TASK REQUIREMENTS => Starting with the first line and ending with the one that holds "Ok [Test items]", retype the entries exactly.

══ GIVEN DATA ══

(* ===== verification/DmaMain.v ===== *)
(** * DmaMain: the programs that generate the tests.

    [main] of [fuzz_dma/generate_dma_test.c]: a test for one seed, or a line for
    every seed of a range; and [main] of [generate_multithread_dma_test.cpp]: a
    line for every number of threads and every seed of two ranges. *)

From S2P Require Import Prelude CStdio DmaEngine DmaGen DmaProgram DmaTransfers DmaMulti DmaVirt DmaTest.

Inductive main_output :=
  | Test (items : list item)
  | NewLine
  | InvalidArguments (n : Z).        (* "Invalid number of arguments: %d. Expected 1.\n" *)

Section main.
Context `{DMAAsm} `{DMAModel}.
Context (target_first : bool) (fuel : nat) (rest0 : thread_rest).

(** [for (int i = lower; i <= upper; ++i)], with [n] iterations to come; the seed
    is converted to [unsigned] *)
Fixpoint print_seeds (n : nat) (i : Z) : res (list main_output) :=
  match n with
  | O => Ok []
  | S n' =>
      let* items := print_test_information target_first fuel rest0 (u32 i) in
      let* i := int_incr i in
      let* rest := print_seeds n' i in
      Ok (Test items :: NewLine :: rest)
  end.

(** what is printed; the program returns 0 *)
Definition generate_dma_test_main (argv : list chars) : res (list main_output) :=
  match argv with
  | [_; seed] =>
      let* items := print_test_information target_first fuel rest0 (u32 (atoi seed)) in
      Ok [Test items]
  | [_; lower; upper] =>
      let lower := atoi lower in
      let upper := atoi upper in
      print_seeds (Z.to_nat (upper - lower + 1)) lower
  | _ => Ok [InvalidArguments (sgn 32 (Z.of_nat (length argv)) - 1)]
  end.
End main.

(** ** [main] of generate_multithread_dma_test.cpp *)

Inductive multi_output :=
  | MultiTest (items : list DmaMulti.titem)
  | MultiNewLine
  | Usage.        (* "Usage: <virt|phys> <min thread count> ...\n" *)

Section multi_main.
Context `{DMAAsm} `{DMAModel} `{DmaVirt.RandomEngine}.
(** as for one test; what [thread] holds may differ from test to test *)
Context (target_first : bool) (fuel : nat) (rest0 : Z -> Z -> Z -> thread_rest).

(** one of the two functions on [uint] arguments; the tree of every program is
    freed before the next is grown *)
Definition print_one (virtual : bool) (i j : Z) (th : theap)
    : res (list DmaMulti.titem * res theap) :=
  if virtual
  then DmaVirt.print_virtualised_test_information target_first (rest0 i j) fuel (u32 i) (u32 j) empty_heap th
  else DmaMulti.print_test_information target_first (rest0 i j) fuel (u32 i) (u32 j) empty_heap th.

(** [for (int j = seed_lower; ...)], with [n] iterations to come: what is
    printed, and how the loop ends; what a test prints before an error in the
    middle of it is left out *)
Fixpoint print_seed_range (virtual : bool) (n : nat) (i j : Z) (th : theap)
    : list multi_output * res theap :=
  match n with
  | O => ([], Ok th)
  | S n' =>
      match print_one virtual i j th with
      | Err e => ([], Err e)
      | Ok (items, freed) =>
          match (let* th := freed in let* j := int_incr j in Ok (th, j)) with
          | Err e => ([MultiTest items], Err e)
          | Ok (th, j) =>
              let '(out, r) := print_seed_range virtual n' i j th in
              (MultiTest items :: MultiNewLine :: out, r)
          end
      end
  end.

Fixpoint print_thread_range (virtual : bool) (n : nat) (i seed_lower seed_higher : Z) (th : theap)
    : list multi_output * res theap :=
  match n with
  | O => ([], Ok th)
  | S n' =>
      let '(out, r) :=
        print_seed_range virtual (Z.to_nat (seed_higher - seed_lower + 1)) i seed_lower th in
      match (let* th := r in let* i := int_incr i in Ok (th, i)) with
      | Err e => (out, Err e)
      | Ok (th, i) =>
          let '(rest, r) := print_thread_range virtual n' i seed_lower seed_higher th in
          (out ++ rest, r)
      end
  end.

(** what is printed and the exit status *)
Definition generate_multithread_dma_test_main (argv : list chars) : list multi_output * res Z :=
  match argv with
  | [_; mode; a2; a3; a4; a5] =>
      if decide (mode = lit "virt" \/ mode = lit "phys") then
        let thread_lower := atoi a2 in
        let thread_higher := atoi a3 in
        let seed_lower := atoi a4 in
        let seed_higher := atoi a5 in
        let '(out, r) :=
          print_thread_range (bool_decide (mode = lit "virt")) (Z.to_nat (thread_higher - thread_lower + 1))
            thread_lower seed_lower seed_higher empty_theap in
        (out, let* _ := r in Ok 0)
      else ([Usage], Ok 1)
  | _ => ([Usage], Ok 1)
  end.

(** Of several tests only the first is printed before the behaviour is
    undefined, if its program can be generated. *)
Lemma multi_main_first name mode a2 a3 a4 a5 items freed :
  mode = lit "virt" \/ mode = lit "phys" -> atoi a2 <= atoi a3 -> atoi a4 <= atoi a5 ->
  print_one (bool_decide (mode = lit "virt")) (atoi a2) (atoi a4) empty_theap = Ok (items, freed) ->
  (forall x, freed <> Ok x) ->
  exists e, generate_multithread_dma_test_main [name; mode; a2; a3; a4; a5] = ([MultiTest items], Err e).
Proof.
  intros Hm Ht Hs Hone Hfreed. unfold generate_multithread_dma_test_main. rewrite decide_True by done.
  set (virtual := bool_decide _) in *. destruct freed as [x|e]; [by destruct (Hfreed x)|]. exists e.
  replace (Z.to_nat (atoi a3 - atoi a2 + 1)) with (S (Z.to_nat (atoi a3 - atoi a2))) by lia. cbn [print_thread_range].
  replace (Z.to_nat (atoi a5 - atoi a4 + 1)) with (S (Z.to_nat (atoi a5 - atoi a4))) by lia. cbn [print_seed_range].
  by rewrite Hone.
Qed.
End multi_main.

(** ** The test of one seed *)

(** a test that an engine passes which makes the transfers of the program *)
Definition passing `{DMAAsm} `{DMAModel} (tf : bool) (seed : Z) (items : list item) : Prop :=
  exists words h' ts, generate_random_dma_program tf seed empty_heap = Ok (Some <$> words, h')
    /\ (forall rest, engine_run words rest ts)
    /\ forall src dst, test_passes items ts src dst = true.

(** Printing the test of a seed ends: with a test that passes, or, when the
    program is nested too deeply, with the failed assertion of the generator. *)
Lemma seed_test_ok `{DMAAsm} `{DMAModel} tf rest0 seed :
  (exists items fuel0, passing tf seed items
     /\ forall fuel, (fuel0 <= fuel)%nat -> print_test_information tf fuel rest0 seed = Ok items)
  \/ (generate_random_dma_program tf seed empty_heap = Err EAssert
      /\ forall fuel, print_test_information tf fuel rest0 seed = Err EAssert).
Proof.
  destruct (generate_ok tf seed empty_heap) as (root & st & t & _ & Hg & Hw & Hgen).
  { intros a _. apply lookup_empty. }
  destruct (loop_depth t <=? 4) eqn:Hd.
  2: { right. split; [done|]. intros fuel. unfold print_test_information. by rewrite Hgen. }
  left. apply Z.leb_le in Hd. pose proof (gr_closed _ _ _ _ Hg) as Hc.
  set (p := seed_program tf t (gs_next st)) in *.
  assert (Hv : valid 0 p) by (apply seed_program_valid; [done|done|lia]).
  assert (Hadv : advance p < 2 ^ 64).
  { subst p. unfold seed_program. destruct (myrand (gs_next st)) as [q x].
    pose proof (advance_bound tf (q mod 6) t x (draw_size q) Hc).
    pose proof (Z.pow_le_mono_r 6 (loop_depth t) 4). nia. }
  destruct (print_test_ok tf seed _ _ p rest0 Hgen eq_refl Hv Hadv) as (fuel0 & items & Hprint & Hpass).
  exists items, fuel0. split; [|done]. eexists _, _, _. split; [exact Hgen|]. split; [|exact Hpass].
  intros rest. by apply engine_runs_code.
Qed.

(** the seeds of a range *)
Lemma print_seeds_ok `{DMAAsm} `{DMAModel} tf rest0 n : forall i, - 2 ^ 31 <= i -> i + Z.of_nat n < 2 ^ 31 ->
  (exists tests fuel0, Forall2 (fun seed items => passing tf (u32 seed) items) (seqZ i (Z.of_nat n)) tests
     /\ forall fuel, (fuel0 <= fuel)%nat ->
          print_seeds tf fuel rest0 n i = Ok (tests ≫= fun items => [Test items; NewLine]))
  \/ (exists seed fuel0, i <= seed < i + Z.of_nat n
      /\ generate_random_dma_program tf (u32 seed) empty_heap = Err EAssert
      /\ forall fuel, (fuel0 <= fuel)%nat -> print_seeds tf fuel rest0 n i = Err EAssert).
Proof.
  induction n as [|n IH]; intros i Hi Hn.
  - left. exists [], 0%nat. split; [constructor|done].
  - destruct (seed_test_ok tf rest0 (u32 i)) as [(items & f1 & Hpass & H1)|[Hgen H1]].
    2: { right. exists i, 0%nat. split; [lia|]. split; [done|]. intros fuel _. cbn [print_seeds]. by rewrite H1. }
    assert (Hincr : int_incr i = Ok (i + 1)) by (unfold int_incr; by rewrite (proj2 (Z.eqb_neq _ _)) by lia).
    destruct (IH (i + 1)) as [(tests & f2 & Hall & H2)|(seed & f2 & Hs & Hgen & H2)]; [lia|lia|left|right].
    + exists (items :: tests), (Nat.max f1 f2). split.
      * rewrite seqZ_cons by lia. constructor; [done|]. rewrite Nat2Z.inj_succ, Z.pred_succ. exact Hall.
      * intros fuel Hf. cbn [print_seeds]. rewrite H1 by lia. cbn [res_bind]. rewrite Hincr. cbn [res_bind].
        by rewrite H2 by lia.
    + exists seed, (Nat.max f1 f2). split; [lia|]. split; [done|]. intros fuel Hf. cbn [print_seeds].
      rewrite H1 by lia. cbn [res_bind]. rewrite Hincr. cbn [res_bind]. by rewrite H2 by lia.
Qed.

(** C14: the program run with two arguments prints, with enough fuel, a line with a
    test that passes for every seed from the first to the second, in order,
    seeds below zero as unsigned numbers; or, when the program of one of the
    seeds is nested too deeply, the assertion of the generator stops it.
    The second number is less than the largest [int], which the loop
    would step over. *)
Theorem generate_main_prints_tests `{DMAAsm} `{DMAModel} tf rest0 name lower upper :
  atoi upper < 2 ^ 31 - 1 ->
  exists fuel0,
    (exists tests, Forall2 (fun seed items => passing tf (u32 seed) items)
                     (seqZ (atoi lower) (atoi upper - atoi lower + 1)) tests
       /\ forall fuel, (fuel0 <= fuel)%nat ->
            generate_dma_test_main tf fuel rest0 [name; lower; upper]
            = Ok (tests ≫= fun items => [Test items; NewLine]))
    \/ (exists seed, atoi lower <= seed <= atoi upper
        /\ generate_random_dma_program tf (u32 seed) empty_heap = Err EAssert
        /\ forall fuel, (fuel0 <= fuel)%nat ->
             generate_dma_test_main tf fuel rest0 [name; lower; upper] = Err EAssert).
Proof.
  intros Hup. unfold generate_dma_test_main.
  assert (Hr : forall s, - 2 ^ 31 <= atoi s < 2 ^ 31) by (intros s; by apply (sgn_range 32)).
  pose proof (Hr lower) as Hlo. destruct (Z.le_gt_cases (atoi lower) (atoi upper)) as [Hle|Hgt].
  - destruct (print_seeds_ok tf rest0 (Z.to_nat (atoi upper - atoi lower + 1)) (atoi lower))
      as [(tests & f & Hall & H1)|(seed & f & Hs & Hgen & H1)]; [lia|lia|..].
    + exists f. left. exists tests. split; [|done]. by rewrite Z2Nat.id in Hall by lia.
    + exists f. right. exists seed. split; [lia|done].
  - exists 0%nat. left. exists []. rewrite seqZ_nil by lia. split; [constructor|].
    intros fuel _. by replace (Z.to_nat (atoi upper - atoi lower + 1)) with 0%nat by lia.
Qed.

Lemma generate_main_prints_tests_witness :
  let rest0 := (fun _ => 9) : @thread_rest model_plain in
  exists fuel0 a b, passing true 3 a /\ passing true 4 b /\
    forall fuel, (fuel0 <= fuel)%nat ->
      generate_dma_test_main true fuel rest0 [lit "generate"; lit "3"; lit "4"]
      = Ok [Test a; NewLine; Test b; NewLine].
Proof.
  intros rest0.
  destruct (generate_main_prints_tests true rest0 (lit "generate") (lit "3") (lit "4"))
    as (fuel0 & [(tests & Hall & Hrun)|(seed & Hs & Hgen & _)]); [vm_compute; reflexivity|..].
  - change (seqZ _ _) with [3; 4] in Hall.
    apply Forall2_cons_inv_l in Hall as (a & l & Ha & Hall & ->).
    apply Forall2_cons_inv_l in Hall as (b & l' & Hb & Hall & ->).
    apply Forall2_nil_inv_l in Hall as ->. exists fuel0, a, b. split; [exact Ha|]. split; [exact Hb|exact Hrun].
  - exfalso. change (atoi (lit "3")) with 3 in Hs. change (atoi (lit "4")) with 4 in Hs.
    assert (seed = 3 \/ seed = 4) as [->| ->] by lia; revert Hgen; vm_compute; discriminate.
Defined.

═══

WRITTEN SOLUTION =>
(* ===== verification/DmaMain.v ===== *)
(** * DmaMain: the programs that generate the tests.

    [main] of [fuzz_dma/generate_dma_test.c]: a test for one seed, or a line for
    every seed of a range; and [main] of [generate_multithread_dma_test.cpp]: a
    line for every number of threads and every seed of two ranges. *)

From S2P Require Import Prelude CStdio DmaEngine DmaGen DmaProgram DmaTransfers DmaMulti DmaVirt DmaTest.

Inductive main_output :=
  | Test (items : list item)
  | NewLine
  | InvalidArguments (n : Z).        (* "Invalid number of arguments: %d. Expected 1.\n" *)

Section main.
Context `{DMAAsm} `{DMAModel}.
Context (target_first : bool) (fuel : nat) (rest0 : thread_rest).

(** [for (int i = lower; i <= upper; ++i)], with [n] iterations to come; the seed
    is converted to [unsigned] *)
Fixpoint print_seeds (n : nat) (i : Z) : res (list main_output) :=
  match n with
  | O => Ok []
  | S n' =>
      let* items := print_test_information target_first fuel rest0 (u32 i) in
      let* i := int_incr i in
      let* rest := print_seeds n' i in
      Ok (Test items :: NewLine :: rest)
  end.

(** what is printed; the program returns 0 *)
Definition generate_dma_test_main (argv : list chars) : res (list main_output) :=
  match argv with
  | [_; seed] =>
      let* items := print_test_information target_first fuel rest0 (u32 (atoi seed)) in
      Ok [Test items]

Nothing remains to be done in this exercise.